しかし今度、白浜町のほうで番所山公園が整備され、4月にオープンする予定です。風景はいいし、また、記念館からの眺望は抜群によいものがあります。歴史もあります。近くには、かつて紀州藩の屋敷があって、幼いころあの暴れん坊将軍吉宗もちょくちょく来て鍛錬していたそうで、テレビのあの海岸を馬で走るシーンは臨海の浜を走っているイメージなのだそうです。これは館長さんの受け売りですが。また、円月島などジオの見どころでもある。京大の水族館とあわて自然を学べる場でもあります。先日は台風で荒れる中、わざわざオーストラリアから記念館を見るためにやってきたという老夫婦がおられたそうであります。今後、私も地元民の一人として、大いに宣伝をしていきたいと思います。
そこで知事に、記念館の再整備の概要、ねらいについて答弁を願いたいと思います。また、3年後の開館へむけて、いまのうちから熊楠のテレビドラマ化など、マスコミへのアピールも考えていってほしいと思いますが、いかがでしょうか。
《答弁》 仁坂知事
ご指摘のように、番所山っていうところは素晴らしいところで、実は最近、ちょっと整備が遅れていたというか、荒れていたということ、私が知事になりましてから、白浜に参りまして、地元の人と話をしていて、なるほどというふうに思いまして、それで復活をすべくいろいろと努力をして県のお金も投入しているのですが、そういうようなことをやりました結果、今年それができまして、これは正に高田議員ご指摘のように、いろいろな要素を併せて白浜の武器がもう一つできるということになろうかというふうに期待しているところでございます。
その中の大変重要な要素である、南方熊楠記念館なんですが、昭和40年に建築されまして、築後50年近くが経過しているわけです。耐震性能も心配でございますし、バリアフリーでもありません。老朽化も進んでおります。そこで、新館建設構想を公益財団法人南方熊楠記念館とともに進めているところでございます。
新館のコンセプトとしては、周囲の景観に配慮したデザインとしたいと考えております。また機能面では、バリアフリー化や貴重な遺品、遺稿、標本などの資料の保存機能を高めるとともに、特に展示スペースの拡大や展示方法に工夫を凝らすなど展示機能の強化に力を入れたいと考えております。
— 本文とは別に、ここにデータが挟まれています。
Definition fragments (m : list frame) : list frame := filter (.≠ []) m.

Lemma gather_spec m : forall n, (n + length (fragments m) < LB_SH)%nat -> gather n m = (fragments m, []).
Proof.
  unfold fragments. induction m as [|f m IH]; intros n Hn; cbn [gather]; [done|].
  rewrite filter_cons in *. destruct (Nat.ltb_spec n LB_SH) as [_|Hge].
  - case_bool_decide as Hf.
    + rewrite decide_False in * by (intros []; done). by apply IH.
    + rewrite decide_True in * by done. cbn [length] in Hn. by rewrite IH by lia.
  - exfalso. lia.
Qed.

Lemma concat_fragments m : concat (fragments m) = concat m.
Proof.
  unfold fragments. induction m as [|f m IH]; [done|]. rewrite filter_cons. cbn [concat].
  case_decide as Hf; cbn [concat]; rewrite IH; [done|]. by destruct f.
Qed.

Lemma sent_emit e i : sent (emit e i) = sent i ++ option_list (sent_of e).
Proof. unfold sent, emit. cbn [trace]. rewrite omap_app. cbn. by destruct (sent_of e). Qed.

(** What sending leaves as it is. *)
Definition same_but_sent (i i' : ifnet) : Prop :=
  if_flags i' = if_flags i /\ if_sadl i' = if_sadl i /\ sc_viu i' = sc_viu i /\ input i' = input i /\ if_ipackets i' = if_ipackets i.

Lemma start_loop_spec q v : forall i,
  sc_viu i = Some v -> Forall (fun m => (length (fragments m) < LB_SH)%nat) q ->
  exists i', start_loop q i = Ret i' /\ sent i' = sent i ++ map (@concat Z) q /\ if_snd i' = [] /\
    if_opackets i' = if_opackets i + Z.of_nat (length q) /\ same_but_sent i i'.
Proof.
  induction q as [|m q IH]; intros i Hv Hq; cbn [start_loop].
  - exists (upd_snd (fun _ => []) i). cbn. rewrite app_nil_r. split_and!; try done; lia.
  - apply Forall_cons in Hq as [Hm Hq]. rewrite gather_spec by done.
    destruct (Nat.eqb_spec (length (fragments m)) LB_SH) as [He|_]; [lia|]. cbn [andb upd_snd sc_viu]. rewrite Hv.
    match goal with |- context [start_loop q ?x] => set (i1 := x) end.
    destruct (IH i1 Hv Hq) as (i' & -> & Hs & Hsnd & Ho & H1 & H2 & H3 & H4 & H5). exists i'. split; [done|].
    rewrite Hs, Ho. split_and!; try done; cbn [length]; [|cbn; lia].
    unfold i1, VIFHYPER_SEND. change (sent (upd_opackets _ ?x)) with (sent x). rewrite !sent_emit. cbn [sent_of option_list].
    rewrite concat_fragments, !app_nil_r, <- app_assoc. done.
Qed.

(** The interface accepts a frame. *)
Definition accepted (i : ifnet) (f : frame) : option (frame * bool) := (fun p => (f, p)) <$> passup (take ETHER_ADDR_LEN f) i.

Section Mbuf.
Variable m_copyback : frame -> Z -> frame -> frame.

(** [m_copyback] at or after the end of a packet, when there is memory: the
    packet is extended by padding and the bytes. *)
Definition copyback_extends : Prop :=
  forall m off bs, bs <> [] -> Z.of_nat (length m) <= off ->
    exists pad, Z.of_nat (length pad) = off - Z.of_nat (length m) /\ m_copyback m off bs = m ++ pad ++ bs.
(** ** The scheduler on this platform *)

Module NetFacts.
Import Timespec LinuxHost LinuxClock Sched SchedFacts SchedInv.

Section Net.
Context {H : Type} `{PollHost H}.
Implicit Types st : sched (netclock H).

(** No thread is due at the scheduler's next reading of the clock. *)
Definition idle st : Prop :=
  forall u x, u ∈ thread_list st -> threads st !! u = Some x -> due (nanos (h_gettime (nc_host (clock st))).1) x = false.

(** A packet waits at the descriptor: the next poll reports it, however long it
    may sleep. *)
Definition pending_input (fd : Z) (c : netclock H) : Prop :=
  forall t r ps h, normal t -> 0 <= tv_sec t ->
    h_ppoll (pollfds (nc_plat c)) (npoll (nc_plat c)) t (h_gettime (nc_host c)).2 = (r, ps, h) ->
    0 < r /\ exists q, q ∈ take (Z.to_nat (npoll (nc_plat c))) ps /\ pfd q = fd /\ revents q <> 0.

(** The pause of [schedule]. *)
Definition pause (d : Z) : timespec :=
  let sec := Z.quot d (1000 * 1000 * 1000) in TS sec (d - 1000 * 1000 * 1000 * sec).

Lemma pause_normal d : 0 < d -> normal (pause d) /\ 0 <= tv_sec (pause d).
Proof.
  intros Hd. unfold pause, normal. cbn [tv_sec tv_nsec].
  rewrite Z.quot_div_nonneg by lia.
  pose proof (Z.div_mod d (1000 * 1000 * 1000) ltac:(lia)).
  pose proof (Z.mod_pos_bound d (1000 * 1000 * 1000) ltac:(lia)).
  pose proof (Z.div_pos d (1000 * 1000 * 1000) ltac:(lia) ltac:(lia)). lia.
Qed.

(** A round of the loop in which nothing is due polls the descriptors and wakes
    the receivers. *)
Lemma idle_round fuel st :
  (forall t, t ∈ thread_list st -> is_Some (threads st !! t)) -> idle st ->
  exists d, 0 < d /\
    schedule_loop (S fuel) st =
      (let '(ws, c) := nanosleep (pause d) (gettime (clock st)).2 in
       s ← wake_threads ws (upd_clock (fun _ => c) st); schedule_loop fuel s).
Proof.
  intros Hdom Hidle. cbn [schedule_loop]. unfold now. cbn [clk_gettime linux_clock].
  unfold idle in Hidle. unfold gettime. destruct (h_gettime (nc_host (clock st))) as [ts h]. cbn [fst snd] in *.
  cbn [upd_clock threads thread_list]. set (tm := nanos ts) in *.
  destruct (scan_spec tm (tm + 1000 * 1000) (threads st) (thread_list st))
    as [(l1 & t & l2 & th & w & Hl & Hth & Hd & _)|(w & -> & _ & Hw & _)]; [lia|done|..].
  - rewrite (Hidle t th) in Hd; [done|rewrite Hl; apply elem_of_app; right; by left|done].
  - exists (w - tm). split; [lia|]. cbn [mbind outcome_bind]. by destruct st.
Qed.

(** The threads a poll with a packet at [fd] wakes. *)
Lemma input_wakes fd e d c :
  net_ok c -> 0 < d -> pending_input fd c -> nc_tab c !! Z.to_nat fd = Some e -> FdTable.wake e <> 0 ->
  FdTable.wake e ∈ (nanosleep (pause d) (gettime c).2).1.
Proof.
  intros (Hh & Hn & Hfd & _) Hd Hin He Hne. destruct (pause_normal d Hd) as [Hp1 Hp2].
  pose proof (h_gettime_spec _ Hh) as Hg. unfold pending_input in Hin. unfold gettime.
  destruct (h_gettime (nc_host c)) as [ts h]. cbn [fst snd] in *. destruct Hg as (Hh1 & _).
  destruct (h_ppoll (pollfds (nc_plat c)) (npoll (nc_plat c)) (pause d) h) as [[r ps] h'] eqn:Hp.
  destruct (h_ppoll_spec _ _ _ _ _ _ _ Hh1 Hp1 Hp2 Hp) as (_ & _ & Hps & _).
  destruct (Hin _ _ _ _ Hp1 Hp2 Hp) as (Hr & q & Hq & <- & Hrev).
  rewrite (nanosleep_eq (pause d) (NetClock h (nc_plat c) (nc_tab c)) r ps h' Hn Hp) by lia. cbn [nc_plat nc_tab].
  case_cmp; [lia|].
  destruct (HostFacts.wake_ready_spec (nc_tab c) (take (Z.to_nat (npoll (nc_plat c))) ps)) as (ws & -> & Hws).
  { apply Forall_take. rewrite <- Hps in Hfd. by apply List.Forall_map in Hfd. }
  cbn [fst]. apply Hws. by exists q, e.
Qed.

(** The next round is entered with the receiver runnable. *)
Lemma input_round fuel fd e st :
  polled st -> idle st -> pending_input fd (clock st) ->
  nc_tab (clock st) !! Z.to_nat fd = Some e -> FdTable.wake e <> 0 ->
  exists st1, schedule_loop (S fuel) st = schedule_loop fuel st1 /\ woken st st1 /\ polled st1 /\
    runnable st1 (FdTable.wake e) /\ FdTable.wake e ∈ thread_list st.
Proof.
  intros P Hidle Hin He Hne. pose proof P as [Hc Hdom Hrec].
  destruct (idle_round fuel st Hdom Hidle) as (d & Hd & ->).
  pose proof (input_wakes fd e d (clock st) Hc Hd Hin He Hne) as Hw.
  destruct (clk_gettime_spec (clock st) Hc) as (Hc1 & _). destruct (pause_normal d Hd) as [Hp1 Hp2].
  destruct (clk_nanosleep_spec _ (pause d) Hc1 Hp1 Hp2) as (Hc2 & _).
  destruct (clk_nanosleep_receivers (pause d) (clk_gettime (clock st)).2) as [Er Hsub].
  rewrite clk_gettime_receivers in Er, Hsub.
  cbn [clk_gettime clk_nanosleep clk_receivers clk_ok linux_clock] in *.
  destruct (nanosleep (pause d) (gettime (clock st)).2) as [ws c]. cbn [fst snd] in *.
  destruct (wake_threads_ends ws (upd_clock (fun _ => c) st)) as (st1 & Hst & Ecl).
  { intros w Hw'. apply Hdom, Hrec, Hsub, Hw'. }
  destruct (wake_threads_woken ws _ _ Hst) as [W Hr]; [by cbn; rewrite Er|].
  assert (W0 : woken st st1) by (eapply woken_trans; [by apply (woken_clock c)|exact W]).
  exists st1. rewrite Hst. split_and!; [done|done| |by apply Hr|by apply Hrec, Hsub].
  eapply polled_woken; [done|by rewrite Ecl|done].
Qed.

End Net.
End NetFacts.

(** ** Properties of the scheduler over the poll *)

Module NetProperties.
Import Timespec LinuxHost LinuxClock Sched SchedFacts SchedInv NetFacts.

Section Properties.
Context {H : Type} `{PollHost H}.
Implicit Types st : sched (netclock H).

(** C7. A packet gets its receive thread to run: when no thread is due and a
    packet waits at the descriptor of an interface whose receive thread has
    registered itself, [schedule] does not sleep for the rest of the thread's ten
    seconds.  It finds a thread to run in its second round, that thread is the
    receive thread or one in front of it in the list, and in the second case the
    receive thread gets the processor before as many more threads do as were in
    front of it. *)
Theorem packet_runs_receiver c0 t0 v st :
  let R := Driver.viu_rcvthr v in
  reach c0 st -> polled st -> R <> 0 ->
  Driver.rcvthread_start t0 v = Ret (nc_tab (clock st)) ->
  idle st -> pending_input (Driver.viu_fd v) (clock st) ->
  (exists t st', schedule_loop 2 st = Ret (t, st')) /\
  forall fuel r st1, schedule fuel st = Ret (r, st1) ->
    current_thread st1 = R \/ forall n st2, bypass R n st1 st2 -> (n < rank R (thread_list st))%nat.
Proof.
  intros R Hre P HR Hreg Hidle Hin.
  assert (exists e, nc_tab (clock st) !! Z.to_nat (Driver.viu_fd v) = Some e /\ FdTable.wake e = R) as (e & He & Hw).
  { unfold Driver.rcvthread_start, FdTable.franken_recv_thread, FdTable.fd_upd, FdTable.fd_get in Hreg.
    destruct (0 <=? Driver.viu_fd v); [|done]. destruct (t0 !! Z.to_nat (Driver.viu_fd v)) as [e|] eqn:He; [|done].
    injection Hreg as <-. eexists. rewrite list_lookup_insert_eq by (by eapply lookup_lt_Some). done. }
  rewrite <- Hw in HR. split.
  - destruct (input_round 1 _ e st P Hidle Hin He HR) as (st1 & -> & W & P1 & (x & Hx & Hr) & Hl).
    destruct (schedule_loop_now 0 st1 P1) as (? & t & st' & _ & _ & _ & _ & E & _); [|eauto].
    exists (FdTable.wake e), x. rewrite (woken_list _ _ W). auto.
  - intros [|fuel] r st1 Hop; [done|]. unfold schedule in Hop.
    destruct (input_round fuel _ e st P Hidle Hin He HR) as (s & E & W & _ & Hr & Hl). rewrite E in Hop.
    assert (S1 : settled s) by (eapply quiet_settled; [by apply woken_quiet|by eapply reach_settled]).
    rewrite Hw in *. rewrite <- (woken_list _ _ W) in *.
    destruct (schedule_fair fuel s r st1 R Hop S1 Hl Hr) as [?|(Hl1 & Hr1 & Hlt)]; [by left|right].
    intros n st2 Hb. eapply Nat.le_lt_trans; [|exact Hlt].
    eapply bypass_bound; [done|by eapply schedule_inv|done..].
Qed.

End Properties.

(** *** A kernel with a clock and a set of descriptors that have input *)

Definition demo_mark (inbox : list Z) (q : pollfd) : pollfd :=
  Pollfd (pfd q) (events q) (if bool_decide (pfd q ∈ inbox) then 1 else 0).

Definition demo_ppoll (ps : list pollfd) (n : Z) (t : timespec) (h : Z * list Z) : (Z * list pollfd) * (Z * list Z) :=
  let ps' := map (demo_mark h.2) (take (Z.to_nat n) ps) in
  let r := Z.of_nat (length (filter (fun q => revents q <> 0) ps')) in
  (r, ps' ++ drop (Z.to_nat n) ps, (if r =? 0 then h.1 + nanos t else h.1 + 1000, h.2)).
(* ===== verification/Spwire.v ===== *)
(** * The system call proxy: messages

    The lower half of [librumpuser/sysproxy.c]: the frame header, [readframe]
    (which puts a frame together from the pieces a non-blocking socket gives),
    [dosend] (which pushes a scatter list through a socket that takes part of it
    at a time), the error numbers and the server's address ([parseurl]).

    The socket is not part of the program: what it gives to [read], [poll] and
    [sendmsg] is an argument.  Messages on stderr are not modelled. *)

From S2P Require Import Prelude Libc.
From Stdlib Require Import ZArith Lia String.
From stdpp Require Import base numbers list.
Local Open Scope Z_scope.

(** ** Headers *)

Module Wire.

Definition RUMPSP_REQ : Z := 0.
Definition RUMPSP_RESP : Z := 1.
Definition RUMPSP_ERROR : Z := 2.

Definition RUMPSP_HANDSHAKE : Z := 0.
Definition RUMPSP_SYSCALL : Z := 1.
Definition RUMPSP_COPYIN : Z := 2.
Definition RUMPSP_COPYINSTR : Z := 3.
Definition RUMPSP_COPYOUT : Z := 4.
Definition RUMPSP_COPYOUTSTR : Z := 5.
Definition RUMPSP_ANONMMAP : Z := 6.
Definition RUMPSP_PREFORK : Z := 7.
Definition RUMPSP_RAISE : Z := 8.

Definition HANDSHAKE_GUEST : Z := 0.
Definition HANDSHAKE_AUTH : Z := 1.
Definition HANDSHAKE_FORK : Z := 2.
Definition HANDSHAKE_EXEC : Z := 3.

Inductive rumpsp_err : Type :=
  | RUMPSP_ERR_NONE
  | RUMPSP_ERR_TRYAGAIN
  | RUMPSP_ERR_AUTH
  | RUMPSP_ERR_INVALID_PREFORK
  | RUMPSP_ERR_RFORK_FAILED
  | RUMPSP_ERR_INEXEC
  | RUMPSP_ERR_NOMEM
  | RUMPSP_ERR_MALFORMED_REQUEST.

(** The number an error has on the wire. *)
Definition err_num (e : rumpsp_err) : Z :=
  match e with
  | RUMPSP_ERR_NONE => 0
  | RUMPSP_ERR_TRYAGAIN => 1
  | RUMPSP_ERR_AUTH => 2
  | RUMPSP_ERR_INVALID_PREFORK => 3
  | RUMPSP_ERR_RFORK_FAILED => 4
  | RUMPSP_ERR_INEXEC => 5
  | RUMPSP_ERR_NOMEM => 6
  | RUMPSP_ERR_MALFORMED_REQUEST => 7
  end.

(** The switch on the number received. *)
Definition errmap (error : Z) : Z :=
  if error =? err_num RUMPSP_ERR_NONE then 0
  else if error =? err_num RUMPSP_ERR_AUTH then EPERM
  else if error =? err_num RUMPSP_ERR_TRYAGAIN then EAGAIN
  else if error =? err_num RUMPSP_ERR_INVALID_PREFORK then ESRCH
  else if error =? err_num RUMPSP_ERR_RFORK_FAILED then EIO
  else if error =? err_num RUMPSP_ERR_INEXEC then EBUSY
  else if error =? err_num RUMPSP_ERR_NOMEM then ENOMEM
  else if error =? err_num RUMPSP_ERR_MALFORMED_REQUEST then EINVAL
  else -1.

(** struct rsp_hdr; the union at its end is one 32-bit word. *)
Record rsp_hdr : Type := Hdr {
  rsp_len : Z;
  rsp_reqno : Z;
  rsp_class : Z;
  rsp_type : Z;
  rsp_u : Z;
}.

Definition HDRSZ : Z := 24.

(** The bytes of an integer in memory, low byte first, and back. *)
Fixpoint le (n : nat) (v : Z) : list Z :=
  match n with
  | O => []
  | S n => u8 v :: le n (v / 256)
  end.

Fixpoint unle (bs : list Z) : Z :=
  match bs with
  | [] => 0
  | b :: bs => b + 256 * unle bs
  end.

(** The representation of a header, which is what is sent and received. *)
Definition hdr_bytes (h : rsp_hdr) : list Z :=
  le 8 (rsp_len h) ++ le 8 (rsp_reqno h) ++ le 2 (rsp_class h) ++ le 2 (rsp_type h) ++ le 4 (rsp_u h).

Definition hdr_of (bs : list Z) : rsp_hdr :=
  {| rsp_len := unle (take 8 bs);
     rsp_reqno := unle (take 8 (drop 8 bs));
     rsp_class := unle (take 2 (drop 16 bs));
     rsp_type := unle (take 2 (drop 18 bs));
     rsp_u := unle (take 4 (drop 20 bs)) |}.

Definition hdr_ok (h : rsp_hdr) : Prop :=
  0 <= rsp_len h < 2 ^ 64 /\ 0 <= rsp_reqno h < 2 ^ 64 /\ 0 <= rsp_class h < 2 ^ 16 /\
  0 <= rsp_type h < 2 ^ 16 /\ 0 <= rsp_u h < 2 ^ 32.

End Wire.

(** ** Receiving *)

Module Frame.
Import Wire.

(** What the socket has for the reader: pieces of data, "nothing now", end of
    file, an error. *)
Inductive rd : Type := Data (bs : list Z) | Again | Eof | Fail.

(** The result of [host_read] for up to [left] bytes, and what is left. *)
Definition host_read (left : Z) (ch : list rd) : rd * list rd :=
  match ch with
  | [] => (Again, [])
  | Data bs :: ch =>
      if Z.of_nat (length bs) <=? left then (Data bs, ch)
      else (Data (take (Z.to_nat left) bs), Data (drop (Z.to_nat left) bs) :: ch)
  | Again :: ch => (Again, ch)
  | Eof :: ch => (Eof, Eof :: ch)
  | Fail :: ch => (Fail, ch)
  end.

(** The fields of struct spclient that [readframe] works on: the bytes of
    [spc_hdr], the body's buffer and the count of bytes read. *)
Record rbuf : Type := Rbuf { spc_hdr : list Z; spc_buf : option (list Z); spc_off : Z }.

Definition spcresetbuf (c : rbuf) : rbuf := Rbuf (spc_hdr c) None 0.

(** [malloc]'s answer for a size is an argument of [readframe]. *)
Section Read.
Variable malloc_ok : Z -> bool.

(** Write [bs] over the bytes from [off] on. *)
Definition splice (off : Z) (bs l : list Z) : list Z :=
  take (Z.to_nat off) l ++ bs ++ drop (Z.to_nat off + length bs) l.

(** The second half: read part of the body. *)
Definition read_body (framelen : Z) (ch : list rd) (c : rbuf) : Z * list rd * rbuf :=
  let left := u64 (framelen - spc_off c) in
  if left =? 0 then (1, ch, c)
  else
    match host_read left ch with
    | (Eof, ch) => (-1, ch, c)
    | (Again, ch) => (0, ch, c)
    | (Fail, ch) => (-1, ch, c)
    | (Data bs, ch) =>
        let n := Z.of_nat (length bs) in
        let buf := match spc_buf c with Some b => Some (splice (spc_off c - HDRSZ) bs b) | None => None end in
        let c := Rbuf (spc_hdr c) buf (u64 (spc_off c + n)) in
        if u64 (left - n) =? 0 then (1, ch, c) else (0, ch, c)
    end.

Definition readframe (ch : list rd) (c : rbuf) : Z * list rd * rbuf :=
  if spc_off c <? HDRSZ then
    let left := HDRSZ - spc_off c in
    match host_read left ch with
    | (Eof, ch) => (-1, ch, c)
    | (Again, ch) => (0, ch, c)
    | (Fail, ch) => (-1, ch, c)
    | (Data bs, ch) =>
        let c := Rbuf (splice (spc_off c) bs (spc_hdr c)) (spc_buf c) (u64 (spc_off c + Z.of_nat (length bs))) in
        if spc_off c <? HDRSZ then (0, ch, c)
        else
          let framelen := rsp_len (hdr_of (spc_hdr c)) in
          if framelen <? HDRSZ then (-1, ch, c)
          else if framelen =? HDRSZ then (1, ch, c)
          else if negb (malloc_ok (framelen - HDRSZ)) then (-1, ch, Rbuf (spc_hdr c) None (spc_off c))
          else
            read_body framelen ch
              (Rbuf (spc_hdr c) (Some (repeat 0 (Z.to_nat (framelen - HDRSZ)))) (spc_off c))
    end
  else read_body (rsp_len (hdr_of (spc_hdr c))) ch c.

(** The server calls [readframe] each time the socket is readable; [read_until]
    is the sequence of calls up to the first result other than 0. *)
Fixpoint read_until (fuel : nat) (ch : list rd) (c : rbuf) : outcome (Z * list rd * rbuf) :=
  match fuel with
  | O => NoFuel
  | S fuel =>
      let '(r, ch, c) := readframe ch c in
      if r =? 0 then read_until fuel ch c else Ret (r, ch, c)
  end.

End Read.
End Frame.

(** ** Sending *)

Module Send.

(** What the socket answers in one round of the loop: to [poll], an error number
    or nothing, and to [sendmsg], how many bytes it is ready to take or an error
    number. *)
Record round : Type := Round { poll_err : option Z; sendmsg : Z + Z }.

(** What [dosend] does to the current thread of the guest kernel. *)
Inductive lwp_ev : Type := Newlwp (pid : Z) | Release | Switch (lwp : Z).

(** The loop after a [sendmsg] of [n] bytes that moves past the finished
    elements.  (Its condition reads [iov[0].iov_len] before it tests [iovlen], so
    that after the last element it reads one past the array; the test then ends
    the loop whatever was read.) *)
Fixpoint advance (n : Z) (iov : list (list Z)) : Z * list (list Z) :=
  match iov with
  | [] => (n, [])
  | b :: iov' => if Z.of_nat (length b) <=? n then advance (n - Z.of_nat (length b)) iov' else (n, iov)
  end.

(** The [for (;;)] loop: [n] is the variable of that name, [os] what the socket
    answers from now on (with no answer left the thread is still blocked).  The
    result is the error and the bytes the socket took. *)
Fixpoint send_loop (os : list round) (n : Z) (iov : list (list Z)) (sent : list Z) :
    outcome (Z * list Z) :=
  match os with
  | [] => NoFuel
  | o :: os =>
      match (if n =? 0 then None else poll_err o) with
      | Some errno => if errno =? EINTR then send_loop os n iov sent else Ret (errno, sent)
      | None =>
          match sendmsg o with
          | inr errno =>
              let error := if errno =? EPIPE then ENOTCONN else 0 in
              let error := if negb (errno =? EAGAIN) then errno else error in
              if negb (error =? 0) then Ret (error, sent) else send_loop os (-1) iov sent
          | inl room =>
              let n := Z.min room (Z.of_nat (length (concat iov))) in
              if n =? 0 then Ret (ENOTCONN, sent)
              else
                let sent := sent ++ take (Z.to_nat n) (concat iov) in
                let '(n, iov) := advance n iov in
                match iov with
                | [] => Ret (0, sent)
                | b :: iov => send_loop os n (drop (Z.to_nat n) b :: iov) sent
                end
          end
      end
  end.

(** [mylwp] is the thread that was current.  The error path leaves the loop with
    a [goto] past the two calls that undo [lwproc_newlwp]. *)
Definition dosend (os : list round) (mylwp : Z) (iov : list (list Z)) :
    outcome (Z * list Z * list lwp_ev) :=
  '(error, sent) ← send_loop os 0 iov [];
  Ret (error, sent,
       [Newlwp 1] ++ if error =? 0 then [Release] ++ (if negb (mylwp =? 0) then [Switch mylwp] else []) else []).

End Send.

(** ** The server's address *)

Module Url.
Import Str.

Abbreviation str := (list Z).

(** [strspn(p, "0123456789")]. *)
Fixpoint digits_len (p : str) : nat :=
  match p with
  | c :: p => if isdigit c then S (digits_len p) else O
  | [] => O
  end.

(** The part of a string before the first [c], and the part after it. *)
Fixpoint split_at (c : Z) (s : str) : option (str * str) :=
  match s with
  | [] => None
  | x :: s' =>
      if x =? c then Some ([], s')
      else match split_at c s' with Some (a, b) => Some (x :: a, b) | None => None end
  end.

(** [strstr(p, "://")], as what comes before and after it. *)
Fixpoint split_scheme (s : str) : option (str * str) :=
  match s with
  | 58 :: 47 :: 47 :: s' => Some ([], s')
  | x :: s' => match split_scheme s' with Some (a, b) => Some (x :: a, b) | None => None end
  | [] => None
  end.

(** A parsed address: a TCP address with its port in host order, or a path. *)
Inductive sockaddr : Type := Sin (addr port : Z) | Sun (path : str).

Definition INADDR_ANY : Z := 0.

Section Parse.
(** [inet_pton] for IPv4: the address (1), not an address (0), or an error. *)
Variable inet_pton : str -> option Z + Z.
(** The current directory, if it is known. *)
Variable getcwd : option str.
(** Whether [malloc] finds memory, and its errno if not. *)
Variable malloc_errno : option Z.

(** An error number, or the address. *)
Definition tcp_addr (buf : str) : outcome (Z + Z) :=
  if (cmp_bytes buf (lit "*") =? 0) || (cmp_bytes buf (lit "0") =? 0) then Ret (inr INADDR_ANY)
  else
    match inet_pton buf with
    | inl (Some a) => Ret (inr a)
    | inl None => Ret (inl EINVAL)
    | inr errno => Ret (inl errno)
    end.

(** The port is copied to the buffer of 64 bytes without looking at its length. *)
Definition tcp_port (p : str) : outcome (Z + Z) :=
  let l := digits_len p in
  if (l =? 0)%nat then Ret (inl EINVAL)
  else if (64 <=? l)%nat then UB
  else
    let buf := take l p in
    match drop l p with
    | c :: _ => if negb (c =? 47) then Ret (inl EINVAL)
                else port ← atoi_bytes buf;
                     Ret (if (port <? 0) || (2 ^ 16 <=? port) then inl ERANGE else inr port)
    | [] => port ← atoi_bytes buf;
            Ret (if (port <? 0) || (2 ^ 16 <=? port) then inl ERANGE else inr port)
    end.

Definition tcp_parse (addr : str) (allow_wildcard : bool) : outcome (Z + sockaddr) :=
  match split_at 58 addr with
  | None => Ret (inl EINVAL)
  | Some (buf, p) =>
      if (63 <? length buf)%nat then Ret (inl EINVAL)
      else
        a ← tcp_addr buf;
        match a with
        | inl error => Ret (inl error)
        | inr a =>
            if negb allow_wildcard && (a =? INADDR_ANY) then Ret (inl EINVAL)
            else
              port ← tcp_port p;
              match port with
              | inl error => Ret (inl error)
              | inr port =>
                  match malloc_errno with
                  | Some errno => Ret (inl errno)
                  | None => Ret (inr (Sin a port))
                  end
              end
        end
  end.

Definition SUN_PATH : nat := 108.

(** The result is also the new value of [parsedurl], of at most 255 bytes. *)
Definition unix_parse (addr parsedurl : str) : (Z + sockaddr) * str :=
  if (SUN_PATH <=? length addr)%nat then (inl ENAMETOOLONG, parsedurl)
  else
    let finish (path : str) (savepath : bool) :=
      let parsedurl :=
        if savepath && (length parsedurl =? 0)%nat then take 255 (lit "unix://" ++ path) else parsedurl in
      match malloc_errno with
      | Some errno => (inl errno, parsedurl)
      | None => (inr (Sun path), parsedurl)
      end in
    match addr with
    | 47 :: _ => finish addr false
    | _ =>
        match getcwd with
        | None => finish addr false
        | Some mywd =>
            if (SUN_PATH <=? length addr + length mywd + 1)%nat then (inl ENAMETOOLONG, parsedurl)
            else finish (mywd ++ [47] ++ addr) true
        end
    end.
そういう意味でスペースは少し広い方がよろしいございますので、現在の建物も利用していこうというふうに考えております。
また、自然公園内という立地を活かしまして、新館を白浜町が整備を進めてくれております番所山公園の中核的施設として位置づけまして、本県が生んだ世界的な博物学者であります「南方熊楠」さんのすばらしい功績を紹介し、次世代にその魂を伝える社会見学の場、あるいは環境学習の場として、積極的に活用していきたいと考えております。
建設にあたりましては、単に県費をボンと出すというだけではなくて、やっぱり全国にアピールしたい、新たな熊楠ファンにも呼びかけたいというふうに思っておりますので、全国に幅広く寄附を働きかけまして、多くの皆様に、ご支援・ご協力をお願いしたいと考えております。
今回の新館建設構想の推進を機に、地元白浜町や田辺市にある南方熊楠顕彰館との連携強化を図りまして、熊楠さんの魅力を全国に強く発信していきたいと考えております。
《要望》高田由一 県議
さいごに要望ですが、記念館が新しくなっても交通アクセスがわかりにくい実情があります。これを改善することや、田辺市にある南方熊楠顕彰館との連携や周遊観光コースの設定、京都大学臨海実験所との連携、さらに、地元住民や小中学校へのアピールなど、町と県、財団が一体となって進めなければならない課題もあります。これらへの対応も要望いたしまして、質問をおわります。